Reach for insteadIf this will touch credentials, local files, or production systems, inspect the upstream source first.
- 07Why it made the cut
LlamaIndex is included because it has safety notes present, privacy notes present, source-backed source posture.
Reach for insteadIf this will touch credentials, local files, or production systems, inspect the upstream source first.
- 08Why it made the cut
Ragas is included because it has safety notes present, privacy notes present, source-backed source posture.
Reach for insteadIf this will touch credentials, local files, or production systems, inspect the upstream source first.
- 09Why it made the cut
RAGFlow is included because it has safety notes present, privacy notes present, source-backed source posture.

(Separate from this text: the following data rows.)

(** * logpool: a grouped task pool with a leveled logger

    A shallow embedding of [src/logpool/log.py] (module [LogPool]) and of
    the legacy top-level module [src/log.py] (module [Legacy]), with the
    properties of the natural-language specification stated over it.

    Python objects live in an explicit store: [ControlThreads] instances
    are addressed by a number, futures by their index in the future table,
    files by their path.  The clock, thread identifiers and caller frames
    are inputs of the calls that read them. *)

From Stdlib Require Import Ascii.
From stdpp Require Import gmap strings list fin_maps pretty.

Open Scope string_scope.
Open Scope list_scope.
Open Scope Z_scope.

(** ** Python values, exceptions and outcomes *)

(** One entry of a traceback chain: [tb.tb_frame.f_code.co_filename],
    [tb.tb_frame.f_code.co_name] and [tb.tb_lineno]. *)
Record Frame := mkFrame {
  co_filename : string;
  co_name : string;
  tb_lineno : Z
}.

(** An exception object: [type(e).__name__], [str(e)] and the chain
    reached from [e.__traceback__] through [tb_next]. *)
Record PyErr := mkErr {
  exc_type : string;
  exc_msg : string;
  exc_traceback : list Frame
}.

Inductive Value :=
| VNone
| VBool (b : bool)
| VInt (z : Z)
| VStr (s : string)
| VFuture (fid : nat).

(** The objects whose truth value the logger tests. *)
Inductive PyObj :=
| PyBool (b : bool)
| PyTuple (items : list bool).

(** Python truthiness: a tuple is true exactly when it is not empty. *)
Definition truthy (v : PyObj) : bool :=
  match v with
  | PyBool b => b
  | PyTuple [] => false
  | PyTuple (_ :: _) => true
  end.

Inductive Outcome (A : Type) :=
| Ok (a : A)
| Raise (e : PyErr).
Arguments Ok {A} a.
Arguments Raise {A} e.

Definition KeyError (key : string) : PyErr :=
  mkErr "KeyError" ("'" +:+ key +:+ "'") [].
Definition ValueError (msg : string) : PyErr := mkErr "ValueError" msg [].
Definition RuntimeError (msg : string) : PyErr := mkErr "RuntimeError" msg [].
Definition TypeError (msg : string) : PyErr := mkErr "TypeError" msg [].
Definition Exception_ (msg : string) : PyErr := mkErr "Exception" msg [].

(** ** Strings *)

Definition newline : string := String (Ascii.ascii_of_nat 10) "".

(** [os.path.basename]: what follows the last slash. *)
Fixpoint basename_go (acc p : string) : string :=
  match p with
  | "" => acc
  | String c p' =>
      if Ascii.eqb c "/"%char then basename_go p' p' else basename_go acc p'
  end.
Definition basename (p : string) : string := basename_go p p.

(** [sub] occurs in [s]. *)
Definition contains (sub s : string) : Prop :=
  exists pre post, s = pre +:+ sub +:+ post.

(** [p] is a prefix of [s]. *)
Fixpoint starts_with (p s : string) : bool :=
  match p, s with
  | "", _ => true
  | String a p', String b s' => Ascii.eqb a b && starts_with p' s'
  | String _ _, "" => false
  end.

(** [sub in s], as Python decides it. *)
Fixpoint occurs (sub s : string) : bool :=
  starts_with sub s
  || match s with
     | "" => false
     | String _ s' => occurs sub s'
     end.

Reach for insteadIf this will touch credentials, local files, or production systems, inspect the upstream source first.
- 10Why it made the cut
AG2 Agent Framework is included because it has safety notes present, privacy notes present, source-backed source posture.
Reach for insteadIf this will touch credentials, local files, or production systems, inspect the upstream source first.
- 11Why it made the cut
AnythingLLM is included because it has safety notes present, privacy notes present, source-backed source posture.
Reach for insteadIf this will touch credentials, local files, or production systems, inspect the upstream source first.
- 12Why it made the cut
CAMEL-AI CAMEL is included because it has safety notes present, privacy notes present, source-backed source posture.
Reach for insteadIf this will touch credentials, local files, or production systems, inspect the upstream source first.